Refugee Boy by Benjamin Zephaniah
My rating: 4 of 5 stars

Perhaps this book disappoints- not outlining the tensions between Eritrea and Ethiopia, not fully exploring and explaining the work of young Alem's parents, but the book is about the boy; the boy finding his own journey and his own rite of passage. We feel the incredible confusions he must feel - an alien culture and climate, a Refugee Council, a foster family, a new school and the whole disturbing, temporary arrangement of it all. And in the midst of all this darkness, appear some rather special miracles. Young people dare to face and challenge legal strongholds. An apparently indifferent girl becomes his sister. This book bridges and casts a rainbow over the many tragic chasms in our world.


Sunday 5.5.13
The art of the engine driver by Steven Carroll
My rating: 3 of 5 stars

A book that tantalises and frustrates! Tantalising thumbnails of characters drifting through a season in their lives. The just outside Melbourne setting of the 1950's is like a weigh station - taking stock of past and present before moving on.
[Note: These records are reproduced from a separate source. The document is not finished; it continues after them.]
(* ===== verification/Config.v ===== *)
(** * Configuration ([main.go]: [load]; [internal/sfu/sfu.go]:
      [NewWebRTCTransportConfig])

    The configuration is read by viper, checked by [load], and turned into
    the settings of pion's connections.  Ports are [uint16]. *)

From stdpp Require Import strings.
From S2P Require Import Prelude GoNum GoSlice.
#[local] Open Scope Z_scope.

(** ** Data *)

Record Config := MkConfig {
  IceLite : bool;
  NAT1To1IPs : list string;
  ICEPortRange : list Z;
  SDPSemantics : string }.

Inductive Semantics := UnifiedPlan | UnifiedPlanWithFallback | PlanB.

(** [webrtc.SettingEngine], and the configuration of the connections: the
    ports are those [SetEphemeralUDPPortRange] was given. *)
Record WebRTCTransportConfig := MkTransport {
  se_ports : option (Z * Z);
  se_lite : bool;
  se_nat : list string;
  tc_semantics : Semantics }.

Definition portRangeLimit : Z := 100.

(** ** Loading *)

(** The checks of [load], after the file was read: [conf] is [None] when that
    fails.  The difference of the ports is a [uint16]. *)
Definition load (conf : option Config) : go bool :=
  match conf with
  | None => mret false
  | Some c =>
      if 2 <? len (ICEPortRange c) then mret false
      else if len (ICEPortRange c) =? 0 then mret true
      else
        hi ← go_index (ICEPortRange c) 1;
        lo ← go_index (ICEPortRange c) 0;
        mret (negb (u16 (hi - lo) <? portRangeLimit))
  end.

(** ** Settings *)

Section transport.
(** pion: whether [SetEphemeralUDPPortRange] takes a range *)
Context (SetEphemeralUDPPortRange : Z -> Z -> bool).

Definition icePorts (c : Config) : Z * Z :=
  match ICEPortRange c with [a; b] => (a, b) | _ => (0, 0) end.

(** [log.Panicf] is a panic. *)
Definition NewWebRTCTransportConfig (c : Config) : go WebRTCTransportConfig :=
  let '(icePortStart, icePortEnd) := icePorts c in
  let sdpSemantics :=
    if String.eqb (SDPSemantics c) "unified-plan-with-fallback" then UnifiedPlanWithFallback
    else if String.eqb (SDPSemantics c) "plan-b" then PlanB else UnifiedPlan in
  let nat := if 0 <? len (NAT1To1IPs c) then NAT1To1IPs c else [] in
  if negb (icePortStart =? 0) || negb (icePortEnd =? 0) then
    if SetEphemeralUDPPortRange icePortStart icePortEnd
    then mret (MkTransport (Some (icePortStart, icePortEnd)) (IceLite c) nat sdpSemantics)
    else Panic
  else mret (MkTransport None (IceLite c) nat sdpSemantics).

(** [parse], after the flags were read: the configuration is loaded before
    the help is asked for. *)
Definition parse (help : bool) (conf : option Config) : go bool :=
  ok ← load conf;
  if negb ok then mret false else if help then mret false else mret true.

(** What [main] does with the configuration: [None] when it shows the help
    and exits instead of starting *)
Definition start (help : bool) (conf : option Config) : go (option WebRTCTransportConfig) :=
  ok ← parse help conf;
  match conf with
  | Some c => if ok : bool then t ← NewWebRTCTransportConfig c; mret (Some t) else mret None
  | None => mret None
  end.

(** ** Properties *)

(** pion refuses a range that is upside down, and takes the others. *)
Hypothesis port_range : forall a b, SetEphemeralUDPPortRange a b = negb (b <? a).

(** Starting, for ports in range: without a port range the SFU starts, with
    one port, or with a range upside down that is not within 99 of a full
    turn of 16 bits, it panics; a range of 100 ports or more is used as it
    is, the others are refused. *)
Theorem start_ports c :
  Forall (fun p => 0 <= p < 65536) (ICEPortRange c) ->
  match ICEPortRange c with
  | [] => exists t, start false (Some c) = Ok (Some t) /\ se_ports t = None
  | [_] => start false (Some c) = Panic
  | [a; b] =>
      if a + 100 <=? b then exists t, start false (Some c) = Ok (Some t) /\ se_ports t = Some (a, b)
      else if (b <? a) && (a - b <=? 65436) then start false (Some c) = Panic
      else start false (Some c) = Ok None
  | _ => start false (Some c) = Ok None
  end.
Proof.
  intros Hp. unfold start, parse, load, NewWebRTCTransportConfig, icePorts.
  destruct (ICEPortRange c) as [|a [|b [|x l]]].
  - cbn. by eexists.
  - reflexivity.
  - apply Forall_cons in Hp as [Ha Hp]. apply Forall_cons in Hp as [Hb _].
    change (2 <? len [a; b]) with false. change (len [a; b] =? 0) with false. cbn [go_index].
    change (go_index [a; b] 1) with (Ok b). change (go_index [a; b] 0) with (Ok a).
    cbn [mbind go_bind mret go_ret]. unfold portRangeLimit, u16. rewrite port_range.
    destruct (a + 100 <=? b) eqn:E1; bool_prop.
    + rewrite Z.mod_small by lia. rewrite (proj2 (Z.ltb_ge (b - a) 100)) by lia. cbn [negb].
      rewrite (proj2 (Z.eqb_neq b 0)) by lia. rewrite orb_true_r.
      rewrite (proj2 (Z.ltb_ge b a)) by lia. by eexists.
    + destruct (b <? a) eqn:E2; bool_prop; cbn [andb].
      * replace (b - a) with (b - a + 65536 + (-1) * 65536) by lia. rewrite Z_mod_plus_full, Z.mod_small by lia.
        destruct (a - b <=? 65436) eqn:E3; bool_prop.
        -- rewrite (proj2 (Z.ltb_ge _ 100)) by lia. cbn [negb].
           rewrite (proj2 (Z.eqb_neq a 0)) by lia. reflexivity.
        -- rewrite (proj2 (Z.ltb_lt _ 100)) by lia. reflexivity.
      * rewrite Z.mod_small by lia. rewrite (proj2 (Z.ltb_lt (b - a) 100)) by lia. reflexivity.
  - assert (2 <? len (a :: b :: x :: l) = true) as -> by (apply Z.ltb_lt; rewrite !len_cons; pose proof (len_nonneg l); lia).
    reflexivity.
Qed.
End transport.

(** The ports the wrong way round *)
Lemma start_ports_witness :
  start (fun a b => negb (b <? a)) false (Some (MkConfig false [] [60000; 50000] EmptyString)) = Panic.
Proof.
  apply (start_ports (fun a b => negb (b <? a)) ltac:(done) (MkConfig false [] [60000; 50000] EmptyString)).
  cbn. repeat (apply Forall_cons; split; [lia|]). by apply Forall_nil.
Defined.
Initially, the sense of place is beautifully described and quite haunting. The linking thread is an engine driver named Vic who hopes that his steam driving worlds may move on to the electric worlds of the Spirit of Progress. But his driving worlds are overlaid with fractured realities that haunt his dreams. And Vic himself is one of those fractured realities. He and those living in the same street are on their way to an engagement party. Like a Canterbury Tales scenario, these pilgrims bring their stories with them. But the frustrating element is the spasmodic reference to a comet in the skies...perhaps symbolic of an upheaval of life. And when the upheaval comes, the drama seems to confuse, the characters seem to fizzle and maybe peter out. The art of the engine driver seems to become a little weathered.


Monday 14.1.13
Walk in My Shoes by Alwyn Evans
My rating: 4 of 5 stars

Nessa's Afghanistan was a tortured world, a world living the fear of The Terror. And the fear stays alive in her mind, even when her family ventures to the Australian unknown, seeking some kind of freedom and life. Like some ugly Medusa, old realities become nightmares, recurring in jagged, disjointed fragments. But the land of "red dirt and blue sky" heals the thirsting spirit - slowly.